Strong household finances have been the economic story of the pandemic. I know we have talked about it a lot but there are a couple of new pieces of data worth highlighting to help update the overall picture. Last Friday the Bureau of Economic Analysis released U.S. data on income and spending for August, and state level income data for 2022q2. Included along with each were revisions. Let’s take a quick look at two things that stand out with the revisions.

First for the U.S. incomes were revised down slightly and spending up moderately. The net result of lower incomes and higher spending is less savings. The implication here is that the estimates of “excess savings” for households is both smaller and being drawn down faster than previously thought. Now, savings is still increasing overall, when we say excess savings we are talking about above-trend savings that happened early in the pandemic. The total amount of savings today is still higher than it was pre-pandemic. However the impact of inflation forcing households to spend more so far this year is larger than the previous data had indicated. The current data shows that the U.S. personal savings rate today is 3.5 percent which is less than half the pre-pandemic savings rate. Even so, our office’s calculation of excess savings still stands at $1.4 trillion. The current version of the data shows that the stock of excess savings has been drawn down by about a third, whereas the previous version indicated it was more like a tenth. That’s a meaningful difference.

Note: Estimates of excess savings are sensitive to the baseline trend used. Even so, most estimates I have seen are in the $1.2-$1.7 trillion range. For the record I am using the Jan 2019 – Feb 2020 average savings rate as the baseline and calculating deviations relative to that over the past two and a half years.

Regarding savings in Oregon here is what our office wrote in our most recent forecast:

While timely Oregon data is lacking, our office’s contacts among local financial institutions confirm similar patterns are seen locally as well. Deposits at local banks and credit unions surged earlier in the pandemic, however deposit growth has slowed noticeably so far in 2022. Oregonians have money, and higher bank account balances today, but those balances are not growing quite as quickly as we are paying higher prices for the same goods and services.
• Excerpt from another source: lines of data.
(** The position that is returned is the first one. *)
Lemma IndexOf_first (blks : list Block) c : IndexOf blks c ≠ -1 →
  ∃ b, blks !! Z.to_nat (IndexOf blks c) = Some b ∧ Block_Cid b = c ∧
    ∀ j b', (j < Z.to_nat (IndexOf blks c))%nat → blks !! j = Some b' → Block_Cid b' ≠ c.
Proof.
  unfold IndexOf. enough (∀ i, 0 ≤ i → index_from i Block_Cid blks c ≠ -1 →
    ∃ k b, index_from i Block_Cid blks c = i + Z.of_nat k ∧ blks !! k = Some b ∧ Block_Cid b = c ∧
      ∀ j b', (j < k)%nat → blks !! j = Some b' → Block_Cid b' ≠ c) as H.
  { intros Hne. destruct (H 0 ltac:(lia) Hne) as (k & b & -> & Hk). exists b. by rewrite Z.add_0_l, Nat2Z.id. }
  induction blks as [|b blks IH]; intros i Hi; cbn; [done|]. case_bool_decide as E.
  - intros _. exists 0%nat, b. split; [lia|]. split_and!; [done|done|]. intros j b' Hj. lia.
  - intros Hne. destruct (IH (i + 1) ltac:(lia) Hne) as (k & b0 & -> & H1 & H2 & H3).
    exists (S k), b0. split; [lia|]. split_and!; [done|done|]. intros [|j] b' Hj; cbn; [by intros [= <-]|].
    apply H3. lia.
Qed.

(** Lists without repetitions match exactly when they are permutations. *)
Lemma matching_perm `{EqDecision A} (contains : list A → A → bool) xs ys :
  (∀ l x, contains l x = true ↔ x ∈ l) → NoDup xs → matching contains xs ys = true ↔ xs ≡ₚ ys.
Proof.
  intros Hc Hn. unfold matching. destruct (Z.eqb_spec (len xs) (len ys)) as [E|E]; cbn.
  - rewrite forallb_forall. setoid_rewrite Hc. setoid_rewrite <- list_elem_of_In. split.
    + intros Hs. apply submseteq_length_Permutation; [by apply NoDup_submseteq|]. unfold len in E. lia.
    + intros Hp x Hx. by rewrite <- Hp.
  - split; [done|]. intros Hp%Permutation_length. unfold len in E. lia.
Qed.

Theorem match_is_permutation :
  (∀ xs ys, NoDup xs → MatchKeysIgnoreOrder xs ys = true ↔ xs ≡ₚ ys) ∧
  (∀ xs ys, NoDup xs → MatchWantsIgnoreOrder xs ys = true ↔ xs ≡ₚ ys) ∧
  (∀ xs ys, NoDup xs → MatchPeersIgnoreOrder xs ys = true ↔ xs ≡ₚ ys).
Proof. split_and!; intros xs ys Hn; apply matching_perm; try done; intros l x; apply existsb_decide. Qed.

(** With repetitions the first list may miss elements of the second. *)
Lemma match_misses (p q : PeerID) : p ≠ q → MatchPeersIgnoreOrder [p; p] [p; q] = true ∧ ¬ [p; p] ≡ₚ [p; q].
Proof.
  intros Hne. split.
  - unfold MatchPeersIgnoreOrder, matching, ContainsPeer. cbn. by rewrite !bool_decide_true by done.
  - intros H. assert (q ∈ [p; p]) as Hq by (rewrite H; set_solver). set_solver.
Qed.
End compare.
End Match.

(** ** Generators *)
Module Generate.
Section generate.
Context {CL : CidLib} {BL : BlockLib}.

(** *** src/blocksutil: [rawCid] is [cid.NewCidV1(cid.Raw, u.Hash(data))]. *)
Section blocksutil.
Context (rawCid : bytes → Cid).

(** [fmt.Sprint] of an integer, as bytes. *)
Definition sprint (n : Z) : bytes := String.list_byte_of_string (pretty n).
Second, Oregon’s incomes in the second quarter came in slightly above forecast (0.7 percent). However this is a mixture of two things going on. On one hand historical revisions to Oregon income were up by about 1 percent overall. On the other hand that means after accounting for the revisions, incomes came in slightly lower than expected, due to a slowdown in aggregate wages. That’s a lot to unpack and our office will discuss it further in our next forecast, due in 6 weeks (Nov 16th).

On the revision side the real story is the large, upward revision to Oregon non-wage incomes. Nonfarm proprietors’ income is revised up by about 7 percent. Dividends, interest, and rent is revised up by about 4 percent. All other types of incomes were relatively unchanged by this round of revisions. Given the tax season we just experienced, these upward revisions to non-wage income are no real surprise. In fact given just how strong tax returns have been, further upward revisions in the future are likely.

This post is mostly just an update on the state of where things stand, or at least where they stand based on the latest data. If there is some sort a big picture takeaway from this its something like the following. When households have the ability and are showing the willingness to pay higher prices, it can reinforce and sustain faster inflation. Yes, a big part of the inflation story today is the reopening of the economy, the overloaded supply chains, and the oil shock from Russia’s invasion of Ukraine. However that’s not everything. The risk here is that if the higher underlying trend in inflation gets embedded in the economy than the economic pain needed to bring it back down to the Fed’s 2 percent target will be bigger.

From a macroeconomic perspective we do need to see slower income and spending gains to slow that underlying trend in inflation. We also need more business investment and productivity gains. But if savings is being drawn more than previously thought, and wages are coming in a little below forecast, combined with asset markets being down this year, these are all things that normally look worrisome but in the context of today’s economy are needed and welcomed. As we wrote in our document the data is possibly beginning to fall into place, but getting everything just right is hard when the actual impacts of Fed policy are not known for quite some time.

Lastly, a big concern here is the distributional impacts of inflation, incomes, and spending. We know that low- and moderate-income households suffer the most from high inflation. They live paycheck to paycheck and so high inflation impacts every single dollar they earn. One counterbalancing factor here is that wage growth remains strongest among lower-paying industries and occupations. And a tight labor market is driving employment rates higher for all Oregonians regardless of geographic location, race or ethnicity, or educational attainment. It’s national data, but we did just get two new encouraging updates on this front through the second quarter. The Federal Reserve’s distributional accounts show that net worth is rising and even liquid assets like bank account balances, which are part of “other assets” in the data, are holding steady for households in the lower two quartiles. Similarly, new data from the JPMorgan Chase Institute show that account balances remain up across the distribution.